For all its instinctive conservatism Greek thought was a living thing, sensitive to changes of environment; and a masterful thing, set on dominating life. And in the Hellenistic age it had not lost its qualities. The political institution of which it had now to determine more explicitly the theoretical properties was monarchy. In considering this men trained in the Greek schools naturally used the method which had been followed in considering the city-state—the elucidation, with a view to betterment, of the actual by the setting up of the ideal. The personal qualities of the ideal king had been already defined by Plato and Aristotle; and their definitions were retained and amplified by their successors. But the institution itself had to be explored anew.
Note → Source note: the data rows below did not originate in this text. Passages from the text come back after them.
(** X16. GET /team/get never answers 500.  With a team name given, the
    answer is the stored team with status 200, and then the team is in the
    store, or it is 404 NOT_FOUND [team not found]; a store failure is
    answered with that 404 as well, also for a team that is stored. *)
Theorem team_get_answers (name : string) (w : World) :
  name ≠ "" →
  ((∃ t, (serve (GET_team_get name) w).1
         = {| header := Some 200; written := [TeamValue t] |}
         ∧ TeamName t = name ∧ name ∈ teams (db w))
   ∨ (serve (GET_team_get name) w).1
     = {| header := Some 404; written := [ErrorResponse CodeNotFound "team not found"] |})
  ∧ (∀ msg fs, faults w = Some msg :: fs →
       serve (GET_team_get name) w
       = ({| header := Some 404;
             written := [ErrorResponse CodeNotFound "team not found"] |},
          set_faults fs w)).
Proof.
  intros Hname. unfold serve, Router, handleTeamGet.
  rewrite bool_decide_eq_false_2 by done. split.
  - destruct (service.GetTeam name w) as [[t|e] w'] eqn:Hrun; [|by right].
    left. exists t. split; [done|].
    revert Hrun. unfold service.GetTeam, map_err, repo.GetTeam, bind, query, bind.
    pose proof (leaves_db_roundtrip w) as Hdb.
    destruct (roundtrip w) as [[[]|e1] w1]; simpl in *; [|done].
    unfold select_team_join. rewrite Hdb. case_bool_decide as Hin; [|done].
    pose proof (GetTeam_scan_rows name (users_of_team name (db w))) as Hscan.
    destruct (users_of_team name (db w)) as [|kv us] eqn:Hus.
    + simpl. by intros [= <- _].
    + rewrite Hscan by done. by intros [= <- _].
  - intros msg fs Hq. unfold service.GetTeam, map_err, repo.GetTeam, bind, query, bind,
      roundtrip. by rewrite Hq.
Qed.

(** The README's team while the store is down. *)
Lemma team_get_answers_witness :
  "backend" ∈ teams (db w_backend_down)
  ∧ (serve (GET_team_get "backend") w_backend_down).1
    = {| header := Some 404; written := [ErrorResponse CodeNotFound "team not found"] |}.
Proof.
  split; [by_evaluation|].
  destruct (team_get_answers "backend" w_backend_down) as [_ Hdown]; [discriminate|].
  by rewrite (Hdown "driver: bad connection" []).
Defined.

Lemma teams_foldl_add_member (team : string) (l : list TeamMember) (d : DB) :
  teams (foldl (add_member team) d l) = teams d.
Proof. revert d. induction l as [|m l' IH]; intros d; [done|]. simpl. by rewrite IH. Qed.

(** X17. The status 201 is answered by POST /team/add and POST
    /pullRequest/create alone, and only for what was not stored before
    and is stored now: the team of the body, returned as it was sent, or
    the pull request of the body, returned OPEN with the reviewers that
    were linked to it. *)
Theorem created_is_stored (req : request) (w : World) :
  status_of (serve req w).1 = 201 →
  (∃ t, req = POST_team_add (Some t)
        ∧ written (serve req w).1 = [TeamEnvelope t]
        ∧ (TeamName t ∉ teams (db w))
        ∧ TeamName t ∈ teams (db (serve req w).2))
  ∨ (∃ id name author pr,
        req = POST_pullRequest_create (Some (id, name, author))
        ∧ written (serve req w).1 = [PREnvelope pr]
        ∧ PR_ID pr = id ∧ PR_Name pr = name ∧ PR_AuthorID pr = author
        ∧ PR_Status pr = PRStatusOpen
        ∧ pull_requests (db w) !! id = None
        ∧ is_Some (pull_requests (db (serve req w).2) !! id)
        ∧ select_reviewers id (db (serve req w).2)
          = (select_reviewers id (db w) ++ AssignedReviewers pr)%list).
Proof.
  destruct req as [decoded|name|decoded|uid|decoded|decoded|decoded| |].
  - unfold serve, Router, handleTeamAdd. destruct decoded as [t|]; [|done].
    destruct (service.CreateTeam t w) as [[team|e] w'] eqn:Hrun.
    + intros _. left. exists t.
      destruct (CreateTeam_ok _ _ _ _ Hrun) as (-> & Hnew & Hdb).
      split; [done|]. split; [done|]. split; [done|]. simpl.
      rewrite Hdb, teams_foldl_add_member. simpl.
      apply elem_of_union. left. by apply elem_of_singleton.
    + simpl. case_bool_decide; simpl; discriminate.
  - unfold serve, Router, handleTeamGet. case_bool_decide; [done|].
    destruct (service.GetTeam name w) as [[t|e] w']; simpl; discriminate.
  - unfold serve, Router, handleSetIsActive. destruct decoded as [[user active]|]; [|done].
    destruct (service.SetUserIsActive user active w) as [[u|e] w']; [done|].
    simpl. case_bool_decide; simpl; discriminate.
  - unfold serve, Router, handleUserReviews. case_bool_decide; [done|].
    destruct (service.GetReviews uid w) as [[l|e] w']; simpl; discriminate.
  - unfold serve, Router, handlePRCreate.
    destruct decoded as [[[id name] author]|]; [|done].
    destruct (service.CreatePR id name author w) as [[pr|e] w'] eqn:Hrun.
    + intros _. right. exists id, name, author, pr.
      destruct (CreatePR_ok _ _ _ _ _ _ Hrun) as (now & Hpr & Hnew & _ & Hdb).
      split; [done|]. split; [done|]. rewrite Hpr. simpl.
      do 4 (split; [done|]). split; [done|]. rewrite Hdb. split.
      * unfold with_pull_request. simpl. rewrite lookup_insert_eq. by eexists.
      * rewrite select_reviewers_with_pull_request.
        by rewrite bool_decide_eq_true_2.
    + simpl. repeat case_bool_decide; simpl; discriminate.
  - unfold serve, Router, handlePRMerge. destruct decoded as [id|]; [|done].
    destruct (service.MergePR id w) as [[pr|e] w']; [done|].
    simpl. case_bool_decide; simpl; discriminate.
  - unfold serve, Router, handlePRReassign. destruct decoded as [[id old]|]; [|done].
    destruct (service.ReassignReviewer id old w) as [[[pr new]|e] w']; [done|].
    simpl. repeat case_bool_decide; simpl; discriminate.
  - unfold serve, Router, handleReviewerStats.
    destruct (service.GetReviewerStats w) as [[l|e] w']; simpl; discriminate.
  - done.
Qed.

(** The README's first pull request, asked for over HTTP. *)
Lemma created_is_stored_witness :
  pull_requests (db w_backend) !! "pr-1" = None
  ∧ is_Some (pull_requests
               (db (serve (POST_pullRequest_create (Some ("pr-1", "Add feature", "u1")))
                          w_backend).2) !! "pr-1").
Proof.
  destruct (created_is_stored
              (POST_pullRequest_create (Some ("pr-1", "Add feature", "u1"))) w_backend)
    as [(t & Hreq & _)|(id & name & author & pr & Hreq & _ & _ & _ & _ & _ & Hnew & Hnow & _)];
    [vm_compute; reflexivity | discriminate |].
  injection Hreq as <- _ _. split; [exact Hnew | exact Hnow].
Defined.

(** A handler changes the world as the service method it calls does, and
    not at all when it calls none. *)
Lemma serve_world (req : request) (w : World) :
  (serve req w).2 = match op_of req with
                    | Some o => (run o w).2
                    | None => w
                    end.
Proof.
  destruct req as [[t|]|name|[[user active]|]|uid|[[[id name] author]|]|[id|]|[[id old]|]| |];
    simpl; try done; unfold serve, Router.
  - unfold handleTeamAdd. rewrite then_ret_world.
    by destruct (service.CreateTeam t w) as [[?|?] ?].
  - unfold handleTeamGet. case_bool_decide; [done|]. simpl. rewrite then_ret_world.
    by destruct (service.GetTeam name w) as [[?|?] ?].
  - unfold handleSetIsActive. rewrite then_ret_world.
    by destruct (service.SetUserIsActive user active w) as [[?|?] ?].
  - unfold handleUserReviews. case_bool_decide; [done|]. simpl. rewrite then_ret_world.
    by destruct (service.GetReviews uid w) as [[?|?] ?].
  - unfold handlePRCreate. rewrite then_ret_world.
    by destruct (service.CreatePR id name author w) as [[?|?] ?].
  - unfold handlePRMerge. rewrite then_ret_world.
    by destruct (service.MergePR id w) as [[?|?] ?].
  - unfold handlePRReassign. rewrite then_ret_world.
    by destruct (service.ReassignReviewer id old w) as [[[? ?]|?] ?].
  - unfold handleReviewerStats. rewrite then_ret_world.
    by destruct (service.GetReviewerStats w) as [[?|?] ?].
Qed.

(** X18. Requests served one after another, whatever they are and
    whatever is answered to each, keep the constraints of the schema:
    every user references a stored team, every pull request a stored
    author, every reviewer link a stored pull request and a stored user,
    and no link is stored twice. *)
Theorem requests_keep_integrity (reqs : list request) (w : World) :
  integrity (db w) → integrity (db (serve_all reqs w)).
Proof.
  revert w. induction reqs as [|req reqs' IH]; intros w Hw; [done|].
  simpl. apply IH. rewrite serve_world. destruct (op_of req) as [o|]; [|done].
  pose proof (integrity_run o w Hw) as H.
  by destruct (run o w) as [[a|e] w'].
Qed.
For in order to be ideal monarchy had now to be universal. Once the city-state had ceased to be conceived as self-sufficient, the ideal monarch could not be confined to a single city-state without loss of perfection; nor could he tolerate longer, like the philosopher-king of Plato, the coexistence of ideal monarchs in other city-states. He could suffer no territorial limitation whatsoever. For, the self-sufficiency of the city-state gone, it did not occur to anyone as possible to attribute self-sufficiency to any other section of the world. The traditions of monarchy in Persia and Egypt, the example of Alexander and of Antigonus I, and the failure of the Successors to set frontiers to their kingdoms conspired to crush any thought of sectional completeness. Yet without self-sufficiency the government of a section, whatever its form might be, could not be ideal, least of all in an age which, like the Hellenistic, made self-sufficiency the universal test of perfection. Greek theory of monarchy had thus to be one degree further removed from political realities than the theory of the polis. It tended to become merged with the theory of the universe in general.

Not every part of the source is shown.